SE (BOWLING GREEN) ELEVATION: symmetrical. Decorative part-glazed, semi-circular pediment to centre of veranda roof, set-back 2-leaf part-glazed timber door and transomed 4-light windows to flanking bays.

NW (TENNIS COURTS) ELEVATION: mirrors the above with timber panelled entrance door.

SW ELEVATION: 3 transomed bipartite windows.

NE ELEVATION: 3 single windows.

Plate glass glazing in timber windows. Louvered swept sheet metal gambrel roof. Banded and corniced centre brick stack with can.

INTERIORS: (seen, 2013). Timber-lined and shelved with original seating, lockers, bowling racks and timber fireplaces.

Statement of Interest

This is a distinctive and rare example of a little altered timber bowling and tennis pavilion with a remarkable deeply swept roof. The pavilion was designed to provide facilites for tennis to one side of the pavilion and bowling on the other; this plan-form is rare. Both sides have common features to the interior in the central fire surrounds, and smaller rooms, but the main rooms retain the distintive timber lockers for tennis players and bowling racks for the bowlers.

Aberfeldy bowling club was established in 1861 and the original bowling green was situated in a different part of the town. Victoria Park was leased to the town by the Marquis of Breadalbane in 1897, at the nominal rent of one shilling per annum. In 1905, the Bowling club successfully petitioned the Town Council to set aside some of the land for a new bowling club and the pavilion was built in 1905. William Bell (1856-1914) was a local architect, and was also the Aberfeldy Burgh Surveyor.

Lawn bowls today is a hugely popular sport in Scotland. It has a long and distinguished history with the earliest reference to the game in Scotland appearing in 1469, when James IV played a variation of the game referred to as 'lang bowlis' at St Andrews in Fife. The first public bowling green in Scotland was laid out in 1669 at Haddington, near Edinburgh, however it was not until 1864 that the rules of the modern game were committed to writing by William Mitchell of Glasgow in his Manual of Bowl-Playing.

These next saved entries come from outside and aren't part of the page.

Lemma date_split t us : tm_ok t -> 0 <= us -> exists r, date_text t us = date_hour t ++ 58 :: r /\ Forall plain (date_hour t) /\
  Forall (fun c => 33 <= c <= 126) r.
Proof.
  intros [] Hus. assert (0 <= us / 1000) by (apply Z.div_pos; lia). unfold date_text, date_hour.
  exists (print_padded 2 (tm_min t) ++ 58 :: print_padded 2 (tm_sec t) ++ 46 :: print_padded 3 (us / 1000) ++ [93]).
  assert (Hw : forall l, Forall plain l -> Forall (fun c => 33 <= c <= 126) l) by (intros l Hl; eapply Forall_impl; [exact Hl|]; by intros c []).
  split; [|split].
  - repeat (rewrite <- ?app_assoc, <- ?app_comm_cons; f_equal).
  - repeat first [apply padded_plain; lia|apply digits_plain; lia|apply Forall_cons; split; [by unfold plain|]|apply Forall_app; split].
  - repeat first [apply Hw, padded_plain; lia|apply Forall_nil; done|apply Forall_cons; split; [lia|]|apply Forall_app; split].
Qed.

Lemma count_lines lts values : length lts = length values -> Forall (fun v => 0 <= v) values ->
  Forall (fun lt : string * nat => Forall (fun c => c <> 58 /\ c <> 10 /\ c <> 0) (txt lt.1) /\ exists c s, txt lt.1 = c :: s /\ isspace c = false) lts ->
  Forall2 line_value (zip_with (fun lt v => stat_line lt.1 lt.2 (print_u v)) lts values) (print_u <$> values).
Proof.
  intros Hl Hv. revert lts Hl. induction Hv as [|v values Hv _ IH]; intros [|lt lts] Hl Hlt; try done.
  apply Forall_cons in Hlt as [[H1 H2] Hlt]. cbn [zip_with fmap list_fmap]. constructor; [|apply IH; [by injection Hl|done]].
  rewrite <- (app_nil_r (print_u v)) at 1. apply stat_line_value; [done|done|by apply digits_plain|by apply Forall_nil|by left].
Qed.

Lemma stat_labels_ok : Forall (fun lt : string * nat => Forall (fun c => c <> 58 /\ c <> 10 /\ c <> 0) (txt lt.1) /\ exists c s, txt lt.1 = c :: s /\ isspace c = false)
  (zip stat_labels stat_tabs).
Proof. do 13 (apply Forall_cons; split; [split; [by_decide|eexists _, _; split; reflexivity]|]). by apply Forall_nil. Qed.

Lemma stat_lines_value values rate t us : length values = 13%nat -> Forall is_u64 values -> Forall plain rate -> tm_ok t -> 0 <= us ->
  Forall2 line_value
    (zip_with (fun lt v => stat_line lt.1 lt.2 (print_u v)) (zip stat_labels stat_tabs) values ++
      [stat_line "Page Fault Rate" 1 rate; stat_line "Last Page Fault" 1 (date_text t us)])
    ((print_u <$> values) ++ [rate; date_hour t]).
Proof.
  intros Hl Hv Hr Ht Hus. apply Forall2_app.
  { apply count_lines; [by rewrite Hl|eapply Forall_impl; [exact Hv|]; by intros v []|apply stat_labels_ok]. }
  constructor; [|constructor; [|constructor]].
  - rewrite <- (app_nil_r rate) at 1. apply stat_line_value; [by_decide|by eexists _, _|done|by apply Forall_nil|by left].
  - destruct (date_split t us Ht Hus) as (r & -> & Hd & Hp).
    apply stat_line_value; [by_decide|by eexists _, _|done| |by right; eexists].
    apply Forall_cons. split; [lia|]. eapply Forall_impl; [exact Hp|]. cbn. lia.
Qed.

Lemma lines_chars lines vs : Forall2 line_value lines vs -> Forall (fun l => 10 ∉ l) lines /\
  Forall (fun c => c <> 0) (concat ((fun l => l ++ [10]) <$> lines)).
Proof.
  induction 1 as [|l v lines vs (H & _) _ [IH1 IH2]]; [split; constructor|]. split.
  - constructor; [|done]. intros Hin. rewrite Forall_forall in H. destruct (H _ Hin). lia.
  - cbn. apply Forall_app. split; [|done]. apply Forall_app. split; [|constructor; [lia|constructor]]. eapply Forall_impl; [exact H|]. cbn. lia.
Qed.

Lemma size_line z : 0 <= z -> 10 ∉ txt "Response received. size:" ++ print_d z.
Proof.
  intros Hz Hin. apply elem_of_app in Hin as [Hin|Hin].
  - revert Hin. by_decide.
  - unfold print_d in Hin. replace (z <? 0) with false in Hin by lia. pose proof (digits_plain z Hz) as H.
    rewrite Forall_forall in H. destruct (H _ Hin). lia.
Qed.

(** C38: the numbers that end up in the log are the numbers of the monitor.  The client, asked for
    the statistics, prints what the monitor has written, and the script takes from that text the thirteen
    counters, in the order of the monitor and as decimal numbers that read back as their values, then the
    rate; of the time of the last fault it keeps only what stands before the first colon, the day and the hour. *)
Theorem stats_extracted st rate t us n
    (Hst : stats_wf st) (Hr : Forall plain rate) (Ht : tm_ok t) (Hus : 0 <= us)
    (Hn : net_fails n = false) (Hw : 0 <= n_write n) (Hread : n_read n = Some (stat_reply st rate t us))
    (Hlen : (length (stat_reply st rate t us) < BUFSIZE)%nat) :
  exists size, ui_once (Some (txt "s")) None n = Ok (0, Some (txt "s"), [Response size (stat_reply st rate t us)]) /\
    statsTextToDict (response_text size (stat_reply st rate t us)) = Some ((print_u <$> stat_counters st) ++ [rate; date_hour t]) /\
    read_digits 0 <$> (print_u <$> stat_counters st) = stat_counters st.
Proof.
  assert (Hv : Forall is_u64 (stat_counters st)) by (unfold stat_counters; apply Forall_fmap, Forall_forall; intros l _; by apply StatsGetStat_typed).
  pose proof (stat_lines_value (stat_counters st) rate t us eq_refl Hv Hr Ht Hus) as Hl. destruct (lines_chars _ _ Hl) as [H10 H0].
  exists (Z.of_nat (length (stat_reply st rate t us))). split; [|split].
  - unfold ui_once, exchange, print_reply. rewrite Hn, Hread. replace (n_write n <? 0) with false by lia.
    assert (Hpos : exists c s, stat_reply st rate t us = c :: s) by (eexists _, _; reflexivity).
    destruct Hpos as (c & s & Et). replace (length (stat_reply st rate t us) =? 0)%nat with false by by rewrite Et.
    rewrite decide_True by done. rewrite until_zero_app by exact H0. reflexivity.
  - unfold statsTextToDict, response_text. rewrite app_assoc, split_part by (apply size_line; lia). cbn [drop].
    unfold stat_reply, stat_text. rewrite split_lines by exact H10. exact (stat_values_lines _ _ Hl (split 10 [10])).
  - rewrite <- list_fmap_compose. rewrite <- (list_fmap_id (stat_counters st)) at 2. apply list_fmap_ext. intros i v Hi.
    cbn. pose proof (read_print_u v []) as E. rewrite app_nil_r in E. apply E; [|done].
    rewrite Forall_lookup in Hv. by apply (Hv i).
Qed.

Definition some_stats : MonitorStats := mkStats 120 7 40 0 3 0 55 20 64 64 2 100 (last_count_time zero_stats) (last_page_fault zero_stats).
Definition some_date : tm := Tm 116 4 20 9 5 7.
Definition some_net : net := Net 3 1 0 1 (Some (stat_reply some_stats (txt "0.250000") some_date 42000)).

Lemma stats_extracted_witness : exists size, ui_once (Some (txt "s")) None some_net =
    Ok (0, Some (txt "s"), [Response size (stat_reply some_stats (txt "0.250000") some_date 42000)]) /\
  statsTextToDict (response_text size (stat_reply some_stats (txt "0.250000") some_date 42000)) =
    Some ((print_u <$> stat_counters some_stats) ++ [txt "0.250000"; txt "[2016-05-20T09"]).
Proof.
  destruct (stats_extracted some_stats (txt "0.250000") some_date 42000 some_net) as (size & H1 & H2 & _);
    [unfold stats_wf, is_u64, is_s32; cbn; lia|unfold plain; by_decide|split; cbn; lia|lia|reflexivity|cbn; lia|reflexivity|vm_compute; lia|].
  exists size. split; [exact H1|]. rewrite H2. vm_compute. reflexivity.
Defined.

(** * Other runs of the client *)

(** A reply that fills the buffer makes the client write past it. *)
Lemma full_reply_undefined n bytes : n_read n = Some bytes -> length bytes = BUFSIZE -> exchange n = UB OutOfBounds.
Proof.
  intros Hr Hl. unfold exchange, print_reply. rewrite Hr, Hl. change (BUFSIZE =? 0)%nat with false. rewrite decide_False by lia. done.
Qed.

Section commands.
Context `{X : ExternRAM, Z0 : ZooKeeper, R : Rand} `{F : BuildFlags, I : StaleIterator, WF : WriteFuel}.

(** A line typed at the prompt reaches the monitor as the command line does. *)
Lemma prompt_understood zfuel m w z n out : w ∈ ui_words m -> is_s32 z -> net_fails n = false -> exchange n = Ok out ->
  exists sent, prompt_turn (Some (txt w ++ 32 :: print_d z ++ [10])) n = Ok (NextLine, Some sent, Prompt :: out) /\
    forall u, ui_request zfuel sent u = ui_argument zfuel m z u.
Proof.
  intros Hw Hz Hn He. destruct (ui_command_run zfuel m w z [10] Hw Hz) as (msg & Em & H); [by right|].
  destruct (ui_word_chars m w Hw) as [Hwc Hwl]. destruct (print_d_chars z Hz) as [_ Hzl].
  unfold ui_message in Em. case_decide; [|done]. injection Em as <-. exists ((txt w ++ 32 :: print_d z) ++ [10]). split; [|exact H].
  unfold prompt_turn. rewrite Hn, take_ge by (rewrite length_app; cbn; rewrite length_app; cbn; lia).
  rewrite (strsep_token ui_delim (txt w) (32 :: print_d z ++ [10])); cycle 1.
  { eapply Forall_impl; [exact Hwc|]. intros c Hc. cbn in Hc. unfold ui_delim. lia. }
  { by intros c s [= <- _]. }
  cbn [fst]. assert (Hq : named "quit" "q" (txt w) = false /\ named "help" "h" (txt w) = false).
  { revert w Hw Hwc Hwl H H0. intros w Hw _ _ _ _. revert w Hw.
    apply (ui_words_cases m (fun _ w => named "quit" "q" (txt w) = false /\ named "help" "h" (txt w) = false)); split; vm_compute; reflexivity. }
  destruct Hq as [-> ->]. rewrite He. cbn. by rewrite <- app_assoc.
Qed.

Machine manufactured standard bowls were invented by Thomas Taylor Ltd, also of Glasgow, in 1871 and the Scottish Bowling Association was formed in 1892. The advent of indoor bowling also began in Scotland around 1879. Today there are around 900 clubs in Scotland with an estimated 90,000 active lawn bowls players.

Modern lawn tennis was established in 1874 by Major Walter Wingfield who developed a new style of the game and a new type of court in order to speed up play. The Wingfield version came to Scotland when James Pattern tested the new game outside at the Grange Cricket Ground in Edinburgh around 1874 date and it soon became the version which was preferred by players.

Category changed from C to B and list description updated as part of the sporting buildings thematic study (2012-13).